Looking forward, it’s impossible to say how health insurance and its costs will change and how affordable private healthcare could become, given President Trump’s goal of repealing the Affordable Care Act. This has not happened as of 2019, but the future is unclear.
- You Can Live on Your Budget
Retirees living on fixed incomes, including pensions and/or retirement plan withdrawals, usually have lower monthly incomes than they did when they were working. If you have already practiced sticking to your retirement income budget for at least several months, you may be one step closer to early retirement. If you haven’t tried this yet, you may be in for a shock. Test out your reduced retirement budget to get an immediate sense of how difficult living on a fixed income can be.

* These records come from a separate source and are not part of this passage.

Lemma uneven_pair_remove (k : string) (d : dict) :
  get_zip_group k = None → uneven_pair d → uneven_pair (Py.remove k d).
Proof.
  intros Hk [Hnd (g & k1 & k2 & v1 & v2 & Hg & H1 & H2 & G1 & G2 & Hrest)].
  split; [by apply NoDup_keys_remove|].
  exists g, k1, k2, v1, v2. repeat split; try tauto.
  - apply remove_elem_ne; [done|congruence].
  - apply remove_elem_ne; [done|congruence].
Qed.

Lemma uneven_pair_pop (k : string) (default : value) (d : dict) :
  get_zip_group k = None → uneven_pair d →
  uneven_pair (Py.pop k default d).2.
Proof. rewrite pop_snd. apply uneven_pair_remove. Qed.

Lemma combinations_uneven_pair (outer d : dict) :
  uneven_pair d →
  combinations (new_pc (Py.update outer d)) = Raise (ValueError mismatch_msg).
Proof.
  intros [Hnd (g & k1 & k2 & v1 & v2 & Hg & H1 & H2 & G1 & G2 & L1 & L2 & Hne)].
  eapply (combinations_uneven _ g k1 k2 v1 v2); try done;
    by apply update_elem.
Qed.

Lemma test_events_uneven h sk outer i p d :
  St.items h p = Ok d → uneven_pair d →
  test_events h sk outer (i, p) = Raise (ValueError mismatch_msg).
Proof.
  intros Hi Hp. unfold test_events. rewrite Hi, result_bind_ok.
  pose proof (uneven_pair_pop "setup" VNone d eq_refl Hp) as H1.
  destruct (Py.pop "setup" VNone d) as [s d1]. cbn [snd] in H1.
  pose proof (uneven_pair_pop "teardown" VNone d1 eq_refl H1) as H2.
  destruct (Py.pop "teardown" VNone d1) as [t d2]. cbn [snd] in H2.
  pose proof (uneven_pair_pop "yield" (yield_values sk) d2 eq_refl H2) as H3.
  destruct (Py.pop "yield" (yield_values sk) d2) as [y d3]. cbn [snd] in H3.
  unfold _get_indexed_combinations.
  by rewrite (combinations_uneven_pair outer d3 H3).
Qed.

“Humans do not like change, and it is hard to break old habits once we have become accustomed to them. By ‘road-testing’ your retirement budget, you are essentially teaching yourself to develop daily habits around what you can afford in retirement,” says Mark Hebner, founder and president of Index Fund Advisors Inc., in Irvine, Calif., and author of Index Funds: The 12-Step Recovery Program for Active Investors.
- You Have a New Plan
Leaving work early to spend long days with nothing to do will lead to an unhappy early retirement, and can also lead to increased spending (shopping and dining out are sometimes used to fill the time). Having a defined travel, hobby, or part-time employment plan—or even the outline of a daily routine—can help you ease into early retirement. Perhaps you’ll replace sales meetings with a weekly golf outing or volunteering, and add daily walks or trips to the gym. Plan a long-overdue trip or take classes to learn a new activity.
If you can easily think of realistic, non-work-related ways to enjoyably pass your days, early retirement could be for you. In the same way that you test-drive your retirement budget, try taking a week or more off work to spend your days as you would in retirement. If you become bored with long walks, daytime TV, and hobbies within a week, you’ll certainly get antsy in retirement.